I thought back to my classmates, particularly the ones who kept good grades and I concluded they likely had gone to college, found a great career and were probably married with children by now. At the very least, I was sure that they had a car.

Have you ever got the feeling you get when you look at everything and everyone around you, and then, look deeply into your own eyes in the mirror? And you know that you should be doing so much better than you are?

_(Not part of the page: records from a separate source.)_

(* ===== verification/NvmfSpec.v ===== *)
(** * The life of the NVMe-oF target

    The invariant of [Nvmf]: in every state of the target exactly the
    messages and callbacks of that state are outstanding, the poll groups that
    they mention are alive, and the number of poll groups is right. *)
From S2P Require Import Prelude Nvmf.

(** ** Laws of the libraries *)
Class NvmfLaws (W : Type) `{!NvmfLib W} := {
  rank : W → Z → nat;
  next_rank x y w : subsystem_get_next x w = Some y → (rank w y < rank w x)%nat;
  start_rank x y w : rank (subsystem_start x w).2 y = rank w y;
  stop_rank x y w : rank (subsystem_stop x w).2 y = rank w y;
  calloc_fresh L p (w : W) : (calloc_pg L w).1 = Some p → p ∉ L;
}.

(** A machine with memory, on which threads and poll groups can be made and the
    RPC server starts. *)
Record healthy (W : Type) `{!NvmfLib W} : Prop := {
  he_calloc L (w : W) : is_Some (calloc_pg L w).1;
  he_group t (w : W) : is_Some (poll_group_create t w).1;
  he_thread i (w : W) : is_Some (thread_create i w).1;
  he_rpc (w : W) : (rpc_initialize w).1 = 0;
}.

(** Messages that may be outstanding in any state. *)
Definition ambient (e : event) : bool :=
  match e with Shutdown | Migrate => true | _ => false end.

Definition pg_of (e : event) : option Z :=
  match e with
  | CreatePollGroupDone p | DestroyPollGroup p | PollGroupDestroyed p => Some p
  | _ => None
  end.

(** The messages and callbacks of a state. *)
Definition allowed (st : nvmf_target_state) (e : event) : bool :=
  match st, e with
  | NVMF_INIT_SUBSYSTEM, (AppStart | InitDone)
  | NVMF_INIT_POLL_GROUPS, (CreatePollGroup | CreatePollGroupDone _)
  | NVMF_INIT_START_SUBSYSTEMS, StartNext _
  | NVMF_FINI_STOP_SUBSYSTEMS, StopNext _
  | NVMF_FINI_POLL_GROUPS, (DestroyPollGroup _ | PollGroupDestroyed _ | DestroyPollGroupsDone)
  | NVMF_FINI_TARGET, TgtDestroyed
  | NVMF_FINI_SUBSYSTEM, FiniDone => true
  | _, _ => false
  end.

Definition works (l : list (Z * event)) : list (Z * event) :=
  filter (λ x, ambient x.2 = false) l.
Definition pgs_of (l : list (Z * event)) : list Z := omap (λ x, pg_of x.2) l.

I mean really much better?  This is a crossroads that many young Black men find themselves at by the their mid-20’s.  You start feeling like your behind somehow in life. 

Enjoy Your Youth

Your youth is a blessing.  Youth is but a few short chapters of your life, just a fraction of the entire composition of your life’s book.  As young Black boys growing up, many of us are faced with the realities of the seriousness of life at a very early age.  We often envision ourselves as needing to assume the roles of adults even before puberty.  We have an awareness of our treatments in society as less than second class citizens just from the color of our skin, irrespective of the social class that you may have grown up in.  Many times we didn’t grow up with a cushion of being able to try our hand at something and if that doesn’t work than to try something else until we find a lane that suits us.  We didn’t have the financial baking from our parents to be able to make mistakes with our ideas and we knew that byt the time we turned 18 it was time to have it together enough so that we don’t have to rely on our parents for a thing.  So we often develop a callous about many areas of life before we even have a chance to discover life.  We knew that we had to get it right the first time or possibly never have an opportunity for a long time if ever at all.

Your youth is a time of self-discovery which will precede your later years of self-reflection, correcting course and becoming actualized into a well-rounded man.  Enjoy your youth and realize that manhood has stages of development.  Just like in sports where you’re a pro football player as a rookie on the practice squad, but there’s a big difference in being on the team and being a starting veteran that can be counted on during clutch moments.  Be grateful that you made the team and go to practice.  Be ok with learning as you go and take note of seeing yourself grow.  If there’s one thing that I would have done differently as a younger man it would have been to not have taken everything about life so seriously so early on and not to put so much pressure on myself to think that life is about either have it all together or being a failing. 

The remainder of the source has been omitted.